While diasporic identity is not a novel theme among contemporary artists, Yang’s choice of subjects is exceptional: Coby Yee, Ceecee Wu, Cynthia Yee and the members of San Francisco’s Grant Avenue Follies are all Chinese-American female senior citizens, and all performers with varying levels of expertise. (Coby Yee, for instance, who passed away this August at the age of 93, was a professional burlesque dancer for over half a century.) Yang’s camera quietly follows her protagonists into their homes and onto the streets of San Francisco, granting them full space to authorize their histories. The self-orientalizing performance of Chinese femininity, as revealed in their accounts, is a strategy for survival in a still-racist America, to the point of obfuscating any sense of original identity.

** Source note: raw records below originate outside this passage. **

(* ------------------------------------------------------------------ *)
(** ** Registering, looking up and cancelling *)

Lemma find_app_first {A} (f : A -> bool) l1 l2 :
  List.find f (l1 ++ l2) = match List.find f l1 with Some x => Some x | None => List.find f l2 end.
Proof. induction l1 as [|x l1 IH]; cbn; [done | ]. by destruct (f x). Qed.
Lemma find_own q f fd cb : Forall (fun n => n_fd n = f) q ->
  List.find (fun n => (n_fd n =? fd) && (n_cb n =? cb)) q = if f =? fd then List.find (fun n => n_cb n =? cb) q else None.
Proof.
  induction 1 as [|n q Hn _ IH]; cbn; [by destruct (f =? fd) | ]. rewrite IH, Hn. by destruct (f =? fd); cbn; [destruct (n_cb n =? cb) | ].
Qed.
Lemma find_pending q fd cb : Forall (fun g => Forall (fun n => n_fd n = f_fd g) (f_q g)) q -> NoDup (map f_fd q) ->
  List.find (fun n => (n_fd n =? fd) && (n_cb n =? cb)) (concat (map f_q q))
    = g ← fd_q_find q fd; List.find (fun n => n_cb n =? cb) (f_q g).
Proof.
  intros O Hn. induction q as [|g q IH]; [done | ]. apply Forall_cons in O as [Hg O]. rewrite map_cons in Hn.
  apply NoDup_cons in Hn as [Hx Hn]. cbn [map concat]. rewrite find_app_first, (find_own _ _ _ _ Hg), (IH O Hn).
  unfold fd_q_find at 2. cbn [List.find]. destruct (Z.eqb_spec (f_fd g) fd) as [He | He]; cbn; [ | done].
  destruct (List.find _ (f_q g)) as [n|]; [done | ]. destruct (fd_q_find q fd) as [h|] eqn:Hh; [ | done]. exfalso.
  apply Hx. rewrite He. apply fd_find_split in Hh as (l1 & l2 & -> & <-). rewrite map_app. apply elem_of_app; right. by left.
Qed.

(** The loop is a register of who waits for what.  A registration adds one
    entry, under a handle no other has, or on any failure changes nothing; a
    search finds the first entry for the descriptor and the callback; a
    cancellation takes out the entry of the handle alone.  None of them calls
    anybody. *)
Theorem ev_registry E d w c : reachable E d w c ->
  (forall fd cb cbarg ev_wait sec usec, wp (aloe_ev_put E fd cb cbarg ev_wait sec usec) w (fun r w' => exists a c',
    ctx w' = Some (a, c') /\ log w' = log w /\
    put_spec fd cb cbarg ev_wait (deadline E (used w) sec usec) r (pending c) (pending c') /\ NoDup (map n_addr (pending c')))) /\
  (forall fd cb, wp (aloe_ev_get fd cb) w (fun r w' => w' = w /\
    r = n_addr <$> List.find (fun n => (n_fd n =? fd) && (n_cb n =? cb)) (pending c))) /\
  (forall ev, wp (aloe_ev_cancel E ev) w (fun _ w' => exists a c',
    ctx w' = Some (a, c') /\ log w' = log w /\ pending c' = noti_remove (pending c) ev)).
Proof.
  intros (a0 & ep & ks & I & N)%reachable_inv. split_and!.
  - intros fd cb cbarg ev_wait sec usec. eapply put_ok; [exact I | ]. intros r w' c' I' L _ P. exists a0, c'.
    split_and!; [apply I' | done | done | ]. destruct I' as [H' _]. apply notis_nodup in H'. by apply NoDup_app in H' as (? & _).
  - intros fd cb. unfold aloe_ev_get. apply ewp_bind. eapply the_ctx_ok; [apply I | ]. apply ewp_ret. split; [done | ].
    destruct I as [_ I]. unfold pending. rewrite find_pending by apply I. by destruct (fd_q_find (fd_q c) fd).
  - intros ev. eapply ev_cancel_ok; [exact I | ]. intros w' c' I' L [P _]. exists a0, c'. split_and!; [apply I' | done | done].
Qed.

As a series about the Chinese diaspora by an artist of Chinese nationality, shown in a homeland severed from the rest of the world by ongoing travel restrictions, the exhibition provokes a range of questions concerning representation. Who gets to tell whose stories? That the project feels so compelling is less due to any ostensible shared ‘roots’ between the artist and her subjects than a result of the copious care and love with which Yang treats them in lens-mediated space. As Coby’s partner, Stephen, observes in Coby and Stephen Are in Love (2019), looking piercingly, in tears, over the camera to the artist and her co-director, Carlo Nasisse: ‘We’ll be gone when the film still goes on. And that’s very much [because of] you two.’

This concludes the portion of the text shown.